[[ RECORD EXTRACTS open ]]
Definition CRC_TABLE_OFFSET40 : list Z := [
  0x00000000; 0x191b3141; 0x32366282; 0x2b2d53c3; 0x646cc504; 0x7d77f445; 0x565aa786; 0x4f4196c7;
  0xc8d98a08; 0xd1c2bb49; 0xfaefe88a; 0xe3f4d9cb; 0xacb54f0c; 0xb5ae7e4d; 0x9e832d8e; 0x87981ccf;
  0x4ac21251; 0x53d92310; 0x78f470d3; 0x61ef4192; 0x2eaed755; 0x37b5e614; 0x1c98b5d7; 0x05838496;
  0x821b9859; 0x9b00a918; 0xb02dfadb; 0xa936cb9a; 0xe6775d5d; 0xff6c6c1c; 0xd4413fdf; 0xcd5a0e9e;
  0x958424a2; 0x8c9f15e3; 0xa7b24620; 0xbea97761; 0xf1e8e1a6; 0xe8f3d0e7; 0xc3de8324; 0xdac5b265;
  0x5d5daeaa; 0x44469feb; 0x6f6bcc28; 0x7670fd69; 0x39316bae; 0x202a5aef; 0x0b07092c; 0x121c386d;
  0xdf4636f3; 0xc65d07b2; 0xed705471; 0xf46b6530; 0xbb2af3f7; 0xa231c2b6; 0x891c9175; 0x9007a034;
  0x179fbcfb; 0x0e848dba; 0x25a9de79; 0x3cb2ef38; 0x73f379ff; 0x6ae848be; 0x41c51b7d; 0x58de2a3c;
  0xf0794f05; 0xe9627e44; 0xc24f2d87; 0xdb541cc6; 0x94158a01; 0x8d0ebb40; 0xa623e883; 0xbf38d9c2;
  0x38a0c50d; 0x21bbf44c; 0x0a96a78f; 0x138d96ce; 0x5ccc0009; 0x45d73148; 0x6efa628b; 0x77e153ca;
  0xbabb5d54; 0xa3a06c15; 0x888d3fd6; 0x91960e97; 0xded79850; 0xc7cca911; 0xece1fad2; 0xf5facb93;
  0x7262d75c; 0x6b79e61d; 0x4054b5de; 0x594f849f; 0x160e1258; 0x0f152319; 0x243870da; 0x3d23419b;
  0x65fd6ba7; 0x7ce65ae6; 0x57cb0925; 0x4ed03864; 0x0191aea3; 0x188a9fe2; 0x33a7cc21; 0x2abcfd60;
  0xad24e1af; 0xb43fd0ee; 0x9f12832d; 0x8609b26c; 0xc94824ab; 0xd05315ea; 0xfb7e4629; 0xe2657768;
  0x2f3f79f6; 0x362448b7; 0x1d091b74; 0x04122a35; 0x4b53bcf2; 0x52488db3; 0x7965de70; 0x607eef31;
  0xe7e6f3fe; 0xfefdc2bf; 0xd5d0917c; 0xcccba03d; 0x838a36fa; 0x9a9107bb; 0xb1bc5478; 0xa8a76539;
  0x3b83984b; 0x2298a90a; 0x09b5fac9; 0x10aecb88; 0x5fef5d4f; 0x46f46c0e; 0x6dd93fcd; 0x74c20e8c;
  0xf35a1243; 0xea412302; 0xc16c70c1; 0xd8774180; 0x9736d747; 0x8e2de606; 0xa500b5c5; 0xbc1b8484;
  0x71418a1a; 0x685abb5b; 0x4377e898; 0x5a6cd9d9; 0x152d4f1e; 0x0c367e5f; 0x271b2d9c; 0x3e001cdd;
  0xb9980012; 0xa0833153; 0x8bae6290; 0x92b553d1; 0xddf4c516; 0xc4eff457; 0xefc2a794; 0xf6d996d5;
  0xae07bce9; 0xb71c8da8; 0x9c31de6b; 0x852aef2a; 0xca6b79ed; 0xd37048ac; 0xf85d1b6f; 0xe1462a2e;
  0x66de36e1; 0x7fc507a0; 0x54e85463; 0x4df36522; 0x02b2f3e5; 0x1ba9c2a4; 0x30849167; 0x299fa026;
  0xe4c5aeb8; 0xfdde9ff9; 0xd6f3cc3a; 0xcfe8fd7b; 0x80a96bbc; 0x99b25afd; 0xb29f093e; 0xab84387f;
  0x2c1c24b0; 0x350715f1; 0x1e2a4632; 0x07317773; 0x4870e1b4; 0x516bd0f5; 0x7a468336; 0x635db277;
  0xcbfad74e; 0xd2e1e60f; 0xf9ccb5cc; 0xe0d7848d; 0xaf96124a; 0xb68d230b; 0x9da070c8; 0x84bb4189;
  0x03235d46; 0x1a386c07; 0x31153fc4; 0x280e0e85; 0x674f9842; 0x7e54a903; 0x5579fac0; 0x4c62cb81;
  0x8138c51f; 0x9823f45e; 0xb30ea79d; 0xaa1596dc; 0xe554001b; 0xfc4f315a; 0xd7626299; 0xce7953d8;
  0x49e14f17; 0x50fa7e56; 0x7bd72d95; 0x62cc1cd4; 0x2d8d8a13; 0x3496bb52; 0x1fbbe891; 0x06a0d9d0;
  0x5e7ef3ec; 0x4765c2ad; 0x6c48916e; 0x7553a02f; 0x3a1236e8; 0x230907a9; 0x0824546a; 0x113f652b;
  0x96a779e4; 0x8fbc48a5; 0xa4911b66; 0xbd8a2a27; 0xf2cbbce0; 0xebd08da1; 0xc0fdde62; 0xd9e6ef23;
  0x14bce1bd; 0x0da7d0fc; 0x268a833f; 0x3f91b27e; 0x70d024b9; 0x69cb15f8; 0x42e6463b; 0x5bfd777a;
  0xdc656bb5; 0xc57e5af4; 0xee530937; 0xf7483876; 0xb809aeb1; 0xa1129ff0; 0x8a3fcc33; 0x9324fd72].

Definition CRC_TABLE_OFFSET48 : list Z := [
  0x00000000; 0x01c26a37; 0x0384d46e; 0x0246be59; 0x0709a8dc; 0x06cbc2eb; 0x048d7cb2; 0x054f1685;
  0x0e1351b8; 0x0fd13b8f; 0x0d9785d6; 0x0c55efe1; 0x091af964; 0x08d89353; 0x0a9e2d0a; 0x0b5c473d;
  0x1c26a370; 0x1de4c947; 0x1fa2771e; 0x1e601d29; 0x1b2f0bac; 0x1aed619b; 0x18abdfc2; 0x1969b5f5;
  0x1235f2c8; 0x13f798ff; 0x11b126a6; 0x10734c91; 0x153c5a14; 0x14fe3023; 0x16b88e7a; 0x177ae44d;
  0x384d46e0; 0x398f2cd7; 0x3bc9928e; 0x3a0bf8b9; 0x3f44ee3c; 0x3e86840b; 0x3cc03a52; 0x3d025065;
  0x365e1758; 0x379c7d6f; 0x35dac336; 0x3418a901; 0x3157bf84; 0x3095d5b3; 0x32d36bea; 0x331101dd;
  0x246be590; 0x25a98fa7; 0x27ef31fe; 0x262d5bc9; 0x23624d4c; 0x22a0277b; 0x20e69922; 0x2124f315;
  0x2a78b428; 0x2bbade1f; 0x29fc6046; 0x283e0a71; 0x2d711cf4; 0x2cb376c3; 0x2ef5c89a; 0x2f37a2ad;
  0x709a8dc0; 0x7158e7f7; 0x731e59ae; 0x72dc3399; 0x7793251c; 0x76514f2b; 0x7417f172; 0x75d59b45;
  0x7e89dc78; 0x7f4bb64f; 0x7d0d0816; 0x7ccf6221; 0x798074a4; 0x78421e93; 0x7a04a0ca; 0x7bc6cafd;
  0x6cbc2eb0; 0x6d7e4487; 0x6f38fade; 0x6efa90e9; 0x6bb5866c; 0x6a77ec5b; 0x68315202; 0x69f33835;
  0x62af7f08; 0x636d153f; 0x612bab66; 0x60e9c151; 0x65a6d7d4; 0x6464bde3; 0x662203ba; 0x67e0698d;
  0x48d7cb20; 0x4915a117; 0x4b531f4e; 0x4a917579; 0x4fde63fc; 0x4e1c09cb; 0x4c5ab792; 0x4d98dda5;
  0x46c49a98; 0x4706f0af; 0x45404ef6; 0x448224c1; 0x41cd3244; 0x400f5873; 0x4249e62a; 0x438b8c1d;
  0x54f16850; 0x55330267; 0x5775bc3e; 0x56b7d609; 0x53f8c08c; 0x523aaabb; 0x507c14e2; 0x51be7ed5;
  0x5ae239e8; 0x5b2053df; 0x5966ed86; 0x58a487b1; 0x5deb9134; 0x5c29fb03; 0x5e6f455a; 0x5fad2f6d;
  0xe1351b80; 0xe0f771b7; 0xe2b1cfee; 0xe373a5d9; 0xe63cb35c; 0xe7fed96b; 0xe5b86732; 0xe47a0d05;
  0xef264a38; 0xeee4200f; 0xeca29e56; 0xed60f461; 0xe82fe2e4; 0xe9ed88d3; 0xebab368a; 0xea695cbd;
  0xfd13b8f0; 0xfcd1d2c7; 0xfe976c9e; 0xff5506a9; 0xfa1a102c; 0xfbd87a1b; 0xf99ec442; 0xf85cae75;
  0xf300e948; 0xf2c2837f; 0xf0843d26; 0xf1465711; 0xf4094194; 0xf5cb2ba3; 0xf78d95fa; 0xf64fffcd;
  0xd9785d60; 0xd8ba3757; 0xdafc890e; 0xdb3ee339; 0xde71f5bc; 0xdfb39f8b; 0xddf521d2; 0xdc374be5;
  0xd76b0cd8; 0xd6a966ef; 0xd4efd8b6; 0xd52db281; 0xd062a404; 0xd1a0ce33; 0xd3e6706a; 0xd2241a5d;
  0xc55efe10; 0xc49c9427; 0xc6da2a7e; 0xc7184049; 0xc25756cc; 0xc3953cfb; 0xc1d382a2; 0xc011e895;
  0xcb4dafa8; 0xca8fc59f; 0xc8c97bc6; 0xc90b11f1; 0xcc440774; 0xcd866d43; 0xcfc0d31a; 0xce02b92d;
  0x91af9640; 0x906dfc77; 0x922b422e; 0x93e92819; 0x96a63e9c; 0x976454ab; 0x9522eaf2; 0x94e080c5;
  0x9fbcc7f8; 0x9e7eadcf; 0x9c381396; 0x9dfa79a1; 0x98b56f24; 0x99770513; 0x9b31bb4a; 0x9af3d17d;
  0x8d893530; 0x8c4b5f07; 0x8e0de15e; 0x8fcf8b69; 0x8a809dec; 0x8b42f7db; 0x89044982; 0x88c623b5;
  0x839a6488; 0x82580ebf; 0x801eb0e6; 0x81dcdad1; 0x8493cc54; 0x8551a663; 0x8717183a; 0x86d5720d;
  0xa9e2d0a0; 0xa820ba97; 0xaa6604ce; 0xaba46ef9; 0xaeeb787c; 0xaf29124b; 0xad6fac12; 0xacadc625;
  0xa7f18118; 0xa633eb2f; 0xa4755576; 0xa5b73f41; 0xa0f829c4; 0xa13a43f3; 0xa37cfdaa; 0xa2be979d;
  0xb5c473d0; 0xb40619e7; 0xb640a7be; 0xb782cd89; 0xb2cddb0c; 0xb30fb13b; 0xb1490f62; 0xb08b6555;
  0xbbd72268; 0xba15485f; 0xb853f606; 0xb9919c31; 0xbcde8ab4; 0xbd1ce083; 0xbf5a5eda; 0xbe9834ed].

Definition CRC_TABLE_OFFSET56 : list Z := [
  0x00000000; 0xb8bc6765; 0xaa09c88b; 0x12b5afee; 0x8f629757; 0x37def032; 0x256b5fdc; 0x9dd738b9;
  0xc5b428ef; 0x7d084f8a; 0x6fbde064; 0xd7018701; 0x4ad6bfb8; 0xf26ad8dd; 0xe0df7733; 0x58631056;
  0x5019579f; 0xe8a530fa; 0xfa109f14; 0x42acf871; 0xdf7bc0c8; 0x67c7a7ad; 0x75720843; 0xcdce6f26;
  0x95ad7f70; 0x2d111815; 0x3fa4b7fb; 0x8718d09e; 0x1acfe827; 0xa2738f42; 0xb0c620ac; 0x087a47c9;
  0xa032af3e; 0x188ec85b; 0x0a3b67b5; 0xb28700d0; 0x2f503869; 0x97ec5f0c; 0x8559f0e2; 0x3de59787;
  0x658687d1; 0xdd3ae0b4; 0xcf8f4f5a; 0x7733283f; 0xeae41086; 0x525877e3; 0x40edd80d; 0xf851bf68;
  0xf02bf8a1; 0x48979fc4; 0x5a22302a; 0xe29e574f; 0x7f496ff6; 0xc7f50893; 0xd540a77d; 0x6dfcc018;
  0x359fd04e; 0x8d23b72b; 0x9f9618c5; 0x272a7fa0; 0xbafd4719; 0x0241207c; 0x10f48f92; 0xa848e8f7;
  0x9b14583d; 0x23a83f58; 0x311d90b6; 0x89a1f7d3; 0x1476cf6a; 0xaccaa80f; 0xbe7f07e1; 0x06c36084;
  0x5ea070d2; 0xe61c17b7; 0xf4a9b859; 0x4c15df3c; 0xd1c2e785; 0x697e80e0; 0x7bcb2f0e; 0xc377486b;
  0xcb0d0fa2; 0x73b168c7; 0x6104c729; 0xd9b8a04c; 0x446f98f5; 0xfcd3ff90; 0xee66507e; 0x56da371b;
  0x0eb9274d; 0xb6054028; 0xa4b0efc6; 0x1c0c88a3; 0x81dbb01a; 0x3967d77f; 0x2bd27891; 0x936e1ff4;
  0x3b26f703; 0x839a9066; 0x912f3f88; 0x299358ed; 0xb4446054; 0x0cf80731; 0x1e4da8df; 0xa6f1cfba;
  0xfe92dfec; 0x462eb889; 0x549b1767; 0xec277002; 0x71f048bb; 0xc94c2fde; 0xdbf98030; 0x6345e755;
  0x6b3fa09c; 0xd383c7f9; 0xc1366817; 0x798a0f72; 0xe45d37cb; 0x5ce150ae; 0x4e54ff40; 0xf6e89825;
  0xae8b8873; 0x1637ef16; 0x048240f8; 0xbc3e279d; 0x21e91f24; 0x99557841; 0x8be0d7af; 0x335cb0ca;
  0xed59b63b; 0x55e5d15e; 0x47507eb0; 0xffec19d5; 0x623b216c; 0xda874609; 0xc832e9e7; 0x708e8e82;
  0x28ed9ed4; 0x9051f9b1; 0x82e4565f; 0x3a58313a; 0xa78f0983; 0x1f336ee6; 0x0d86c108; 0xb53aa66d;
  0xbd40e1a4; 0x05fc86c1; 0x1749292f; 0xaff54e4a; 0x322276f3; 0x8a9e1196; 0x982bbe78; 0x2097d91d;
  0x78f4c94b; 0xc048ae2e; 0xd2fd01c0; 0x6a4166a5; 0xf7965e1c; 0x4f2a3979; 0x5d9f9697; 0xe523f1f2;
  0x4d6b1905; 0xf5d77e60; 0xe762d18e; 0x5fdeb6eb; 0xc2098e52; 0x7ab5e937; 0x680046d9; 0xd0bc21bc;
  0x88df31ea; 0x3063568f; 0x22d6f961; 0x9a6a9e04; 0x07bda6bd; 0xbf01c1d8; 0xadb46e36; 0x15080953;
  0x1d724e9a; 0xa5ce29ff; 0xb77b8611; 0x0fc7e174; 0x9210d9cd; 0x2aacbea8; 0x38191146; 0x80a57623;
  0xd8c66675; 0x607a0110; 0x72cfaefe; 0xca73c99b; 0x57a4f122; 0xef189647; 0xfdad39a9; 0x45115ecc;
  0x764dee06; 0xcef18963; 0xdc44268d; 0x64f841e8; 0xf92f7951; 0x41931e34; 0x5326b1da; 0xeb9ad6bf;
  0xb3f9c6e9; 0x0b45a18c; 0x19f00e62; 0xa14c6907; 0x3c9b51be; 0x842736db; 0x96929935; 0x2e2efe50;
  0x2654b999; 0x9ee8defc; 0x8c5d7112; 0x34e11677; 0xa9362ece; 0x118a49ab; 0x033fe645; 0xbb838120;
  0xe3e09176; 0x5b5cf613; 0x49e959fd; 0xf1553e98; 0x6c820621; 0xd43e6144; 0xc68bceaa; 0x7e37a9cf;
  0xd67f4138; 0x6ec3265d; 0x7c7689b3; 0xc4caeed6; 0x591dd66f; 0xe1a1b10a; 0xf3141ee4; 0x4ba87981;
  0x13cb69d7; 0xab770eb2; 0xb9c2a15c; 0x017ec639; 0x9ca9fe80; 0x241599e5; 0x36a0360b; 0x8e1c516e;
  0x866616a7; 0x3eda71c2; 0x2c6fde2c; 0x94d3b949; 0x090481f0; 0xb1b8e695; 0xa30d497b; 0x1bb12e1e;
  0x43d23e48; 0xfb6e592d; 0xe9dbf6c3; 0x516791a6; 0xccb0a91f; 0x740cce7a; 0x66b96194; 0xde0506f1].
[[ RECORD EXTRACTS closed ]]
[[ RECORD EXTRACTS open ]]
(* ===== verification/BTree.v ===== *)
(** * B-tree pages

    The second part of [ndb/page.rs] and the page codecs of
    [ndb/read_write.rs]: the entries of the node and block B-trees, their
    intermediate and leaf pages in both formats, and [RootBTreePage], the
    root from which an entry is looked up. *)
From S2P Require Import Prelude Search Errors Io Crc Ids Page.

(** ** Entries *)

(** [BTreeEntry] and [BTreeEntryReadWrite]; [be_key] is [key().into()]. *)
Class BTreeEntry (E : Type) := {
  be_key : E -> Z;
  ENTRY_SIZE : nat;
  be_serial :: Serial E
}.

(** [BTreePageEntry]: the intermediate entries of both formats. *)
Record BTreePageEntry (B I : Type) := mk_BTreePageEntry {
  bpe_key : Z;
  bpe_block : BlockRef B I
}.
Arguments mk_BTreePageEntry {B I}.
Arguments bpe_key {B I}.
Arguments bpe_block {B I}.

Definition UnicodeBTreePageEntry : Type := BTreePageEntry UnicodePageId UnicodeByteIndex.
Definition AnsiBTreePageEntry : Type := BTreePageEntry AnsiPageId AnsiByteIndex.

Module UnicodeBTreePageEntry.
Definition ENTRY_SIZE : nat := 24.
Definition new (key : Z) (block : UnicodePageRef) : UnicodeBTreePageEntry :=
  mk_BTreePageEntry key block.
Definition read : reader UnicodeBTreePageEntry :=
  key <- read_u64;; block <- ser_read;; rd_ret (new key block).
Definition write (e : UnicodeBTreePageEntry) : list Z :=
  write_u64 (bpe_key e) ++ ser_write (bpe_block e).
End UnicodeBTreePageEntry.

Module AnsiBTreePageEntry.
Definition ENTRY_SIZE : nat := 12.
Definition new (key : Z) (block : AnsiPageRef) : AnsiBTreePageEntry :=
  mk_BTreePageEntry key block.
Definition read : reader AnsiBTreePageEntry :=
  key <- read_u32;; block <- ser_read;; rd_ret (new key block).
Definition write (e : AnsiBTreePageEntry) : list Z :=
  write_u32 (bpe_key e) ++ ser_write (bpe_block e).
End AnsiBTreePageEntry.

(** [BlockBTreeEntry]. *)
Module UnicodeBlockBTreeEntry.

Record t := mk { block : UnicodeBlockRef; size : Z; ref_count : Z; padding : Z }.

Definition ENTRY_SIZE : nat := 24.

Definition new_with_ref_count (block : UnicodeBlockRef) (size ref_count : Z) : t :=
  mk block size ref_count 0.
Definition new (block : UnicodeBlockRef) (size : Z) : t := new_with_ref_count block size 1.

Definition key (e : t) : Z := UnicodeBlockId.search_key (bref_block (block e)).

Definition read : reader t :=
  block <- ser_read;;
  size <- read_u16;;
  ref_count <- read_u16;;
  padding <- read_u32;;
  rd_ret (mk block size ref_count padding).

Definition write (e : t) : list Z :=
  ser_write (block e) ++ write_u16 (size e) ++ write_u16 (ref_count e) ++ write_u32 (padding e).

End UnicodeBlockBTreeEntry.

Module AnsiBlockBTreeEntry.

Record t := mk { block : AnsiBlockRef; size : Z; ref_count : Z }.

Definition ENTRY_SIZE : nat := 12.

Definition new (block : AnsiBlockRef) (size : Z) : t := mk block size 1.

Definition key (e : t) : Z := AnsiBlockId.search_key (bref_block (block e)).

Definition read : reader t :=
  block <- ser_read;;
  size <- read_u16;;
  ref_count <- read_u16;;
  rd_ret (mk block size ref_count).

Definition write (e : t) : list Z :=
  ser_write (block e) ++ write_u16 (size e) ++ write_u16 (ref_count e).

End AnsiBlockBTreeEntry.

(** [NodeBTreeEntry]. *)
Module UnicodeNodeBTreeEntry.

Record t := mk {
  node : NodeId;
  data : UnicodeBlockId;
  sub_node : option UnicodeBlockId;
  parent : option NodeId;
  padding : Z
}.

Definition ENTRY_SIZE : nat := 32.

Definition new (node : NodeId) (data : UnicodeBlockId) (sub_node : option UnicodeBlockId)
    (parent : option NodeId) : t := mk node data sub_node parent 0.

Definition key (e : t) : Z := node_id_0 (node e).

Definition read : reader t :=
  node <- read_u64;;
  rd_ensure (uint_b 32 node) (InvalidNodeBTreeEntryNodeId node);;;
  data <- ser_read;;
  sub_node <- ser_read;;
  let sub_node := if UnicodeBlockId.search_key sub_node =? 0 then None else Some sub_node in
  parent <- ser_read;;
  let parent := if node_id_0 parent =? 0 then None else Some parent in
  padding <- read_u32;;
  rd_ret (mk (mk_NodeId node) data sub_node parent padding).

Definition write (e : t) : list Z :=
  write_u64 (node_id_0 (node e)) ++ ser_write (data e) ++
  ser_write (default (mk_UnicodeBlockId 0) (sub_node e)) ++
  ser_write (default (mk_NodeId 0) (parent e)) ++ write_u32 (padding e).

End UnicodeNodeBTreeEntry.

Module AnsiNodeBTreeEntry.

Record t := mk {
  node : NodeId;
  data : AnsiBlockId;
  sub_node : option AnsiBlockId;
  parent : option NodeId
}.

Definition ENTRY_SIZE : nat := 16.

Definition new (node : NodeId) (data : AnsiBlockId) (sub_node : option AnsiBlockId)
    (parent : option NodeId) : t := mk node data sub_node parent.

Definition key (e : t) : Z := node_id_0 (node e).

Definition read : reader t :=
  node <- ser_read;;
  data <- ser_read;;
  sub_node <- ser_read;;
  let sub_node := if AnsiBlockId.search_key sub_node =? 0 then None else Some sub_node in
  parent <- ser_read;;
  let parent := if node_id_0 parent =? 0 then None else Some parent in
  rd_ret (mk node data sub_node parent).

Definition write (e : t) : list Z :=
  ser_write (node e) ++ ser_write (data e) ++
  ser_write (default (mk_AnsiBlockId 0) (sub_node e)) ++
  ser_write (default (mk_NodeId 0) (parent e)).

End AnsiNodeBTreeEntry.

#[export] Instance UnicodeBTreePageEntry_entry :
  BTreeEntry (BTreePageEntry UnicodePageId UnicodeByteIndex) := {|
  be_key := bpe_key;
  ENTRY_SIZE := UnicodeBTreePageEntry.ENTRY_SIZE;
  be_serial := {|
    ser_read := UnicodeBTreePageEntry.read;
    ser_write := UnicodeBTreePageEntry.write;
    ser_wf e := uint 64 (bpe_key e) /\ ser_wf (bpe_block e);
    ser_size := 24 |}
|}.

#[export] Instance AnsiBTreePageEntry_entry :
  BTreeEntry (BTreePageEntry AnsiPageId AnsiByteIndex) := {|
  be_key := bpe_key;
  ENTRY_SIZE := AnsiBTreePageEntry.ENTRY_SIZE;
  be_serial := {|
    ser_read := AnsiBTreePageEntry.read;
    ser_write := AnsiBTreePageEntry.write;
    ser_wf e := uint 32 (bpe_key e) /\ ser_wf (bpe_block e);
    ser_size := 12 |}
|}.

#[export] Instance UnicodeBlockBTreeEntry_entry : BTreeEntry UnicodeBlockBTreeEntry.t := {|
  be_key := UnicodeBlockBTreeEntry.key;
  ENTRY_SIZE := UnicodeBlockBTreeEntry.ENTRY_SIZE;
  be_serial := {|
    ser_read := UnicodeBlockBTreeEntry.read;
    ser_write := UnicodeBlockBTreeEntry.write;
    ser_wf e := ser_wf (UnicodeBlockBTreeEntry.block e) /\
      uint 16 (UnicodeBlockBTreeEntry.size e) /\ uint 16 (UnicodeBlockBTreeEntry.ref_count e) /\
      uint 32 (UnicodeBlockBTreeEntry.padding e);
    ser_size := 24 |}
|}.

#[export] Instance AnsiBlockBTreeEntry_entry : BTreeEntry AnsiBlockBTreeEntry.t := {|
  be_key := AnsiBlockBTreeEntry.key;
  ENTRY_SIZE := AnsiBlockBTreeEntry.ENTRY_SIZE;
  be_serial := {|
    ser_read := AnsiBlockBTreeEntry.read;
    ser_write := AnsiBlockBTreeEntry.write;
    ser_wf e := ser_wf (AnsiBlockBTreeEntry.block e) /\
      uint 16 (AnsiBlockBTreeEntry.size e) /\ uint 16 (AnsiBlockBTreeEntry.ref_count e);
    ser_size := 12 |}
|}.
[[ RECORD EXTRACTS closed ]]
[[ RECORD EXTRACTS open ]]
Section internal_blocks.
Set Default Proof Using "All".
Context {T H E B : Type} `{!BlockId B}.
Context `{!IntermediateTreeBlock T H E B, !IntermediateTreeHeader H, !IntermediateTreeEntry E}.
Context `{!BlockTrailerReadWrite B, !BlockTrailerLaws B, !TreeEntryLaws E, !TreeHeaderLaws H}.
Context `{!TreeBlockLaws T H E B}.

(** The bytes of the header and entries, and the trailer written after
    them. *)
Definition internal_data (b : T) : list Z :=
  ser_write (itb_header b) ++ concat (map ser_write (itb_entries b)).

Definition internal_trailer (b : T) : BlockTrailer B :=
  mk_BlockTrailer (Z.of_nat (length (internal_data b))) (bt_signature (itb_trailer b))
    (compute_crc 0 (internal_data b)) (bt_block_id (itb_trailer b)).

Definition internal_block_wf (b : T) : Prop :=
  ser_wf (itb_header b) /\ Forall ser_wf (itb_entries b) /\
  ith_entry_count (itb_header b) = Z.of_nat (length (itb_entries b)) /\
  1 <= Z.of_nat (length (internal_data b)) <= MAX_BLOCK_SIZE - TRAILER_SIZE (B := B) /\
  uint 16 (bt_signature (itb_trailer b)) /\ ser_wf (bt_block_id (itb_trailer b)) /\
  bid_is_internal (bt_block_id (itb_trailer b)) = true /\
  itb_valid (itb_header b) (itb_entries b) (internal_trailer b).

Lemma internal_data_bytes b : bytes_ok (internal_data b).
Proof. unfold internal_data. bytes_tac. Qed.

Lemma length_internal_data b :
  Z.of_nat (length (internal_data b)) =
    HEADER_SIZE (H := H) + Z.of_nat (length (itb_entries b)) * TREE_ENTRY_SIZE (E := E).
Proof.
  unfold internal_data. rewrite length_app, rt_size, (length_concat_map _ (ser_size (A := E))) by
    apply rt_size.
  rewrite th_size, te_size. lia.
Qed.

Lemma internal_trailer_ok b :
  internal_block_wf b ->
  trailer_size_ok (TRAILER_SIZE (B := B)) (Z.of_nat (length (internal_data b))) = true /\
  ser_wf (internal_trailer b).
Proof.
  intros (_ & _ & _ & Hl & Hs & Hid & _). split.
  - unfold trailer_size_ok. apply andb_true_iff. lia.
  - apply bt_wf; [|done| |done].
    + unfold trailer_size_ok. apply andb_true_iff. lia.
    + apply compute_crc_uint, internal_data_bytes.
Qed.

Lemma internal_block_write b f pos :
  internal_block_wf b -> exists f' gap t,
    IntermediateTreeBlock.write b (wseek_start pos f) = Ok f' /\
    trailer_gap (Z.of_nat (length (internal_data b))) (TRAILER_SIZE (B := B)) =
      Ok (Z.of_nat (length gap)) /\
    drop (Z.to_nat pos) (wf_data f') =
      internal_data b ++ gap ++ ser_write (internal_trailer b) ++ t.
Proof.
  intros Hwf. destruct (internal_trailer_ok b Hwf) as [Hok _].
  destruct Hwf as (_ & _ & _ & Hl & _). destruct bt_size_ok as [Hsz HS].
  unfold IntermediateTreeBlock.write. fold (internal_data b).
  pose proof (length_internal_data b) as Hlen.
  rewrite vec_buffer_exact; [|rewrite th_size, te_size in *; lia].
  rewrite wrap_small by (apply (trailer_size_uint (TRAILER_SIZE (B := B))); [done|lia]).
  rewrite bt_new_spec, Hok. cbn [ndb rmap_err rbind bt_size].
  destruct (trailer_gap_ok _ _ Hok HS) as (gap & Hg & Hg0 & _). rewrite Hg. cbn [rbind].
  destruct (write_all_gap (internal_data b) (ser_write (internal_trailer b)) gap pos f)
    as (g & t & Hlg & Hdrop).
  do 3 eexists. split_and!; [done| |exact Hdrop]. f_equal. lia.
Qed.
[[ RECORD EXTRACTS closed ]]
The lines needed are those in the data above that hold the string "IntermediateTreeBlock"; copy each of them.

Context `{!IntermediateTreeBlock T H E B, !IntermediateTreeHeader H, !IntermediateTreeEntry E}.
    IntermediateTreeBlock.write b (wseek_start pos f) = Ok f' /\
  unfold IntermediateTreeBlock.write. fold (internal_data b).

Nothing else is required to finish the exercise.